## WORK INSTRUCTION
Print each line from the start of the records below up through the line where "([int32], [to_size_t]) and" is found, exactly as given.

=== Section Start ===

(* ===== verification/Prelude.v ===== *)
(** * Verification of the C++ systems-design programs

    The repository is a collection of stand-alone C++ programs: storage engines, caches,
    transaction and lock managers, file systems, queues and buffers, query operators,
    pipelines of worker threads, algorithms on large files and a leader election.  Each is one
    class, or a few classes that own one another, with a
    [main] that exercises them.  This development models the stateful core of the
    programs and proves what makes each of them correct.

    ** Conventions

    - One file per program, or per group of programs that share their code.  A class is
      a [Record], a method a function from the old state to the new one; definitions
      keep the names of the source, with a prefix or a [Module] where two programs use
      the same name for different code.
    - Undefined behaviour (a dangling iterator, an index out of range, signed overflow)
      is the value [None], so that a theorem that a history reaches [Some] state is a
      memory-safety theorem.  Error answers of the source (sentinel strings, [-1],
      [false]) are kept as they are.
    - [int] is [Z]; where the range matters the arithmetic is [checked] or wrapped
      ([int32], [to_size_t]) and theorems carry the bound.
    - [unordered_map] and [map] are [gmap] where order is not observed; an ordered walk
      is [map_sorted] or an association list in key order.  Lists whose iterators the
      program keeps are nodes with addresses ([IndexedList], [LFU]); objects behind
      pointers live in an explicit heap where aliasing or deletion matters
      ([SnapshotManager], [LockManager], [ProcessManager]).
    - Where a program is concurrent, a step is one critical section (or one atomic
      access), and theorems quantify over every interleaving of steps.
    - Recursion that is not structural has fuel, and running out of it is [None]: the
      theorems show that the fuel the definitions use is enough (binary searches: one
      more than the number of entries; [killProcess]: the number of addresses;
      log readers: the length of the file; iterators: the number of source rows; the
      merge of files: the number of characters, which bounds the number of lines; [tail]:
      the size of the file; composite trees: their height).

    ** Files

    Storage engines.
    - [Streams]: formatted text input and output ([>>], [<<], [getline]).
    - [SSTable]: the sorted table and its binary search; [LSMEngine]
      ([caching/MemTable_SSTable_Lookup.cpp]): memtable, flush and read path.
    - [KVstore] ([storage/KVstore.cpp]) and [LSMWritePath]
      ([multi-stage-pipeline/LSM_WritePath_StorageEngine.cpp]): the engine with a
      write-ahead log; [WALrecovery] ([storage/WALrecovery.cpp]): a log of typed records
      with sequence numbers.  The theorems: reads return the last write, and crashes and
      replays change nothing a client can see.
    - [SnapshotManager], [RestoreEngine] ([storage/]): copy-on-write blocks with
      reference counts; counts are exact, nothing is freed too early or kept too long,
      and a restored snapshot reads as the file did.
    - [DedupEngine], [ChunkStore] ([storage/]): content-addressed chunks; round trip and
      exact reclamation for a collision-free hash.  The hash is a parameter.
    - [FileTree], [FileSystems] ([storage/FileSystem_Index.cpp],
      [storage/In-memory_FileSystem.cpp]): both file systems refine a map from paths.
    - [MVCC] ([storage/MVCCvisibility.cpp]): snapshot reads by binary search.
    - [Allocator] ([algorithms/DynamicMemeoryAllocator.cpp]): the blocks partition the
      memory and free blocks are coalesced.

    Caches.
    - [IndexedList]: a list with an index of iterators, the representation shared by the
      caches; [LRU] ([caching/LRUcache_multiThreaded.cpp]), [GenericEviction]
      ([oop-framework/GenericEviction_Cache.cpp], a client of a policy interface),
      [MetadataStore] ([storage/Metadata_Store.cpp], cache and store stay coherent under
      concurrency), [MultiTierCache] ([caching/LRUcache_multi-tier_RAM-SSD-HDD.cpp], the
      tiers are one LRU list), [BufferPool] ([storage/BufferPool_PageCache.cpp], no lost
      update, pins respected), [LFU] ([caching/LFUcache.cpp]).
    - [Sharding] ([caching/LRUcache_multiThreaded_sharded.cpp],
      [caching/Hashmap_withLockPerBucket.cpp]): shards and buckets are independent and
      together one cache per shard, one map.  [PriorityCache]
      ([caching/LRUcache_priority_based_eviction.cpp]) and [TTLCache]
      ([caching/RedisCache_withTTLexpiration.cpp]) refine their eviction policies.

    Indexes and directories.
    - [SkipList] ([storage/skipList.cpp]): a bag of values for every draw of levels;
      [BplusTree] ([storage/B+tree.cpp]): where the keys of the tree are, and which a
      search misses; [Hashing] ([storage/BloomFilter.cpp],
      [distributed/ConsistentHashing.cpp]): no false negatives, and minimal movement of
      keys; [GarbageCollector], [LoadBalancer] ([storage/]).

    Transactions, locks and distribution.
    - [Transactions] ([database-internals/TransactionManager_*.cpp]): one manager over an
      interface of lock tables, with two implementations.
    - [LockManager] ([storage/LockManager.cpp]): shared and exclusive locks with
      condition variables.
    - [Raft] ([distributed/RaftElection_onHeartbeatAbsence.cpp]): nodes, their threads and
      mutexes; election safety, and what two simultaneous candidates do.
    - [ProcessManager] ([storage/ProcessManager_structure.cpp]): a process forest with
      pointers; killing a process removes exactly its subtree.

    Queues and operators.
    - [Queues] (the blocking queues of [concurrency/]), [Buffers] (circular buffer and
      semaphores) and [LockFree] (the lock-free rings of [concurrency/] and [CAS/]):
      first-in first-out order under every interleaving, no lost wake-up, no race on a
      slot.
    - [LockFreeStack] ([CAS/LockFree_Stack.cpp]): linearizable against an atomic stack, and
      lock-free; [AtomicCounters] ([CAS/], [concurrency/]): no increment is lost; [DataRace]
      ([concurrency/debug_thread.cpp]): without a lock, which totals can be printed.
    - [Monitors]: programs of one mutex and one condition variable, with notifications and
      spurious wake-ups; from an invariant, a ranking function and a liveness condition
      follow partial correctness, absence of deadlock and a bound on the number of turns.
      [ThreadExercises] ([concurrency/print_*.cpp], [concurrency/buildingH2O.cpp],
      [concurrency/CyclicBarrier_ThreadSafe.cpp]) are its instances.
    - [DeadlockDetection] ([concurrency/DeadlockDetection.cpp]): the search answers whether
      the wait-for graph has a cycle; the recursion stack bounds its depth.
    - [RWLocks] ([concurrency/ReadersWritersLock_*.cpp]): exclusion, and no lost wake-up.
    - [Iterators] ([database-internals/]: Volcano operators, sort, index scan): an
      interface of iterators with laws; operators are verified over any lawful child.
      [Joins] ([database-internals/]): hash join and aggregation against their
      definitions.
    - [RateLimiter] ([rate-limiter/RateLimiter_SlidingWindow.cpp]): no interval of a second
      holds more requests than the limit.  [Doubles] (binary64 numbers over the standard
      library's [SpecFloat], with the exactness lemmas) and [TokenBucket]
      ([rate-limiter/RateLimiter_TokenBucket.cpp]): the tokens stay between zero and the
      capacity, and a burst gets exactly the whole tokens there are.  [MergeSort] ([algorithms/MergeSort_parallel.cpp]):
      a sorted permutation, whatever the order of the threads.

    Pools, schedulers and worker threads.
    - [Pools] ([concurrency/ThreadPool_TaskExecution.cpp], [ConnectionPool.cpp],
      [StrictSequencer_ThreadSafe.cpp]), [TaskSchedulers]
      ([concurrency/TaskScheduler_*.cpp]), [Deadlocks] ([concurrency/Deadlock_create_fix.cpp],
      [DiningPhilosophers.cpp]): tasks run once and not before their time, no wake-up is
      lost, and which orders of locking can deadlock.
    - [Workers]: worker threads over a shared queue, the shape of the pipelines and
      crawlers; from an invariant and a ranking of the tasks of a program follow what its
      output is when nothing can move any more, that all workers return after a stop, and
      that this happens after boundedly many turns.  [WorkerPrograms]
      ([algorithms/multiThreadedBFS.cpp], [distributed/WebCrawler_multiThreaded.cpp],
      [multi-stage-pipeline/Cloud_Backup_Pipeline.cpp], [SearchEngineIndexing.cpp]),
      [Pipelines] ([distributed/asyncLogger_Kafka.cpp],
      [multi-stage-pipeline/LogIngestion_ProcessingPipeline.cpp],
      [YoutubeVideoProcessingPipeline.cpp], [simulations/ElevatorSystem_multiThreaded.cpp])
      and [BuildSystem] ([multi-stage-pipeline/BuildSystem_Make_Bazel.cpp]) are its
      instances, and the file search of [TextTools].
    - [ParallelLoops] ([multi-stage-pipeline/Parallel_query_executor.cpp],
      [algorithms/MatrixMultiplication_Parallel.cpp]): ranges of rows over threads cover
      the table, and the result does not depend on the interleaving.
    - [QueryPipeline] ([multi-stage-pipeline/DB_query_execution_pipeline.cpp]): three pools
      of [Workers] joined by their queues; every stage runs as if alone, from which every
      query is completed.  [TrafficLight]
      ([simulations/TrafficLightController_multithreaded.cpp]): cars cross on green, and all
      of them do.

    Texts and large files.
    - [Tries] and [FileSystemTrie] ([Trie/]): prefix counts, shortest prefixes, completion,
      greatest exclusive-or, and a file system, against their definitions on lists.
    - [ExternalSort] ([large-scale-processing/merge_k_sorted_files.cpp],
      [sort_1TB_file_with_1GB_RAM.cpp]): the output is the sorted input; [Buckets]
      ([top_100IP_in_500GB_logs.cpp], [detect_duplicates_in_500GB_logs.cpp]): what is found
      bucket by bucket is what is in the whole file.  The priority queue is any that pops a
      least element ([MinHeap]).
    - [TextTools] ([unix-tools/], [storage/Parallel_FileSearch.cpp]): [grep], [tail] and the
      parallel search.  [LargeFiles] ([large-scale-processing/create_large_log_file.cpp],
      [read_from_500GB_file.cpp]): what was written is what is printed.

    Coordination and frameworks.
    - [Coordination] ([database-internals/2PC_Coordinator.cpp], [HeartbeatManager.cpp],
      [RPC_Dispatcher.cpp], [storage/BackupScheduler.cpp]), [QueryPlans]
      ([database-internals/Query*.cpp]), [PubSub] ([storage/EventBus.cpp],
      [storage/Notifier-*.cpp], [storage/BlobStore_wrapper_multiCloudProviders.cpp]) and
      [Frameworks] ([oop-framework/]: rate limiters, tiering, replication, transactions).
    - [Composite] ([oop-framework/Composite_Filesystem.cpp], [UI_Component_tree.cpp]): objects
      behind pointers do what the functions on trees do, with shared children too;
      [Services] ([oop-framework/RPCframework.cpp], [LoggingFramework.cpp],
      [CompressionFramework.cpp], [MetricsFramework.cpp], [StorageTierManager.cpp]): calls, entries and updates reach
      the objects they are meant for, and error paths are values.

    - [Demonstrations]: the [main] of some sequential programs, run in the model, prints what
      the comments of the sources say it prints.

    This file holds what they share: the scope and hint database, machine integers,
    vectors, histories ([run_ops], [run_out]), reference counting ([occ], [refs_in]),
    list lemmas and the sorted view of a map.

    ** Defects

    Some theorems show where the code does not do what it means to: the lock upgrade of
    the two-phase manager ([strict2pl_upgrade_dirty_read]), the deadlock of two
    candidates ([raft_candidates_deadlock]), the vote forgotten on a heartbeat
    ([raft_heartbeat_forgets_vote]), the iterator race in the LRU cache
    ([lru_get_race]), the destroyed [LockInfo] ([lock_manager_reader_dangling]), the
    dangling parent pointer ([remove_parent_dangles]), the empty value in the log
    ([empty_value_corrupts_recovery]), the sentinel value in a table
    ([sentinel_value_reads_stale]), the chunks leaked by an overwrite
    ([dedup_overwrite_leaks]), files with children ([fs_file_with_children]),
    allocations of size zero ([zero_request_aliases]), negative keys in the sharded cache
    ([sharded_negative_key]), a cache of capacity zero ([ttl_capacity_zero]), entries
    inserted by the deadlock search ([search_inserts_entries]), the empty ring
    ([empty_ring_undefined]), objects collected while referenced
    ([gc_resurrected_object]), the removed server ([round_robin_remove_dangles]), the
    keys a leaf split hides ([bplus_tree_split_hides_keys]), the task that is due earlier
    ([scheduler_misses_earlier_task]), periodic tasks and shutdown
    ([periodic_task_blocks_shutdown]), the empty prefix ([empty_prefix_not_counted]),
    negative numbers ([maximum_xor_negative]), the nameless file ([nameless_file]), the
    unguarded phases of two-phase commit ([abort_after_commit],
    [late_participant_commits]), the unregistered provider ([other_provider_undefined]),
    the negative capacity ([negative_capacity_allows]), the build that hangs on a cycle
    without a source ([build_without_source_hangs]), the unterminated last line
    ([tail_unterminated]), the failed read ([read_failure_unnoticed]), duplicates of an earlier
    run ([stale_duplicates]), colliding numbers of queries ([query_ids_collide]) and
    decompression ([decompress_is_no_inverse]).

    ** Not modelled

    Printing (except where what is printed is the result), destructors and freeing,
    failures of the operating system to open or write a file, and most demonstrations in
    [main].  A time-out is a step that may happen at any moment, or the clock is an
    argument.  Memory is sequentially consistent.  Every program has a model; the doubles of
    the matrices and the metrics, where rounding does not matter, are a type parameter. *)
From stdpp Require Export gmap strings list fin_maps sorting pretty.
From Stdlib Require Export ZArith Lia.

=== Section End ===

## REPLY TO THE TASK
(* ===== verification/Prelude.v ===== *)
(** * Verification of the C++ systems-design programs

    The repository is a collection of stand-alone C++ programs: storage engines, caches,
    transaction and lock managers, file systems, queues and buffers, query operators,
    pipelines of worker threads, algorithms on large files and a leader election.  Each is one
    class, or a few classes that own one another, with a
    [main] that exercises them.  This development models the stateful core of the
    programs and proves what makes each of them correct.

    ** Conventions

    - One file per program, or per group of programs that share their code.  A class is
      a [Record], a method a function from the old state to the new one; definitions
      keep the names of the source, with a prefix or a [Module] where two programs use
      the same name for different code.
    - Undefined behaviour (a dangling iterator, an index out of range, signed overflow)
      is the value [None], so that a theorem that a history reaches [Some] state is a
      memory-safety theorem.  Error answers of the source (sentinel strings, [-1],
      [false]) are kept as they are.
    - [int] is [Z]; where the range matters the arithmetic is [checked] or wrapped
      ([int32], [to_size_t]) and theorems carry the bound.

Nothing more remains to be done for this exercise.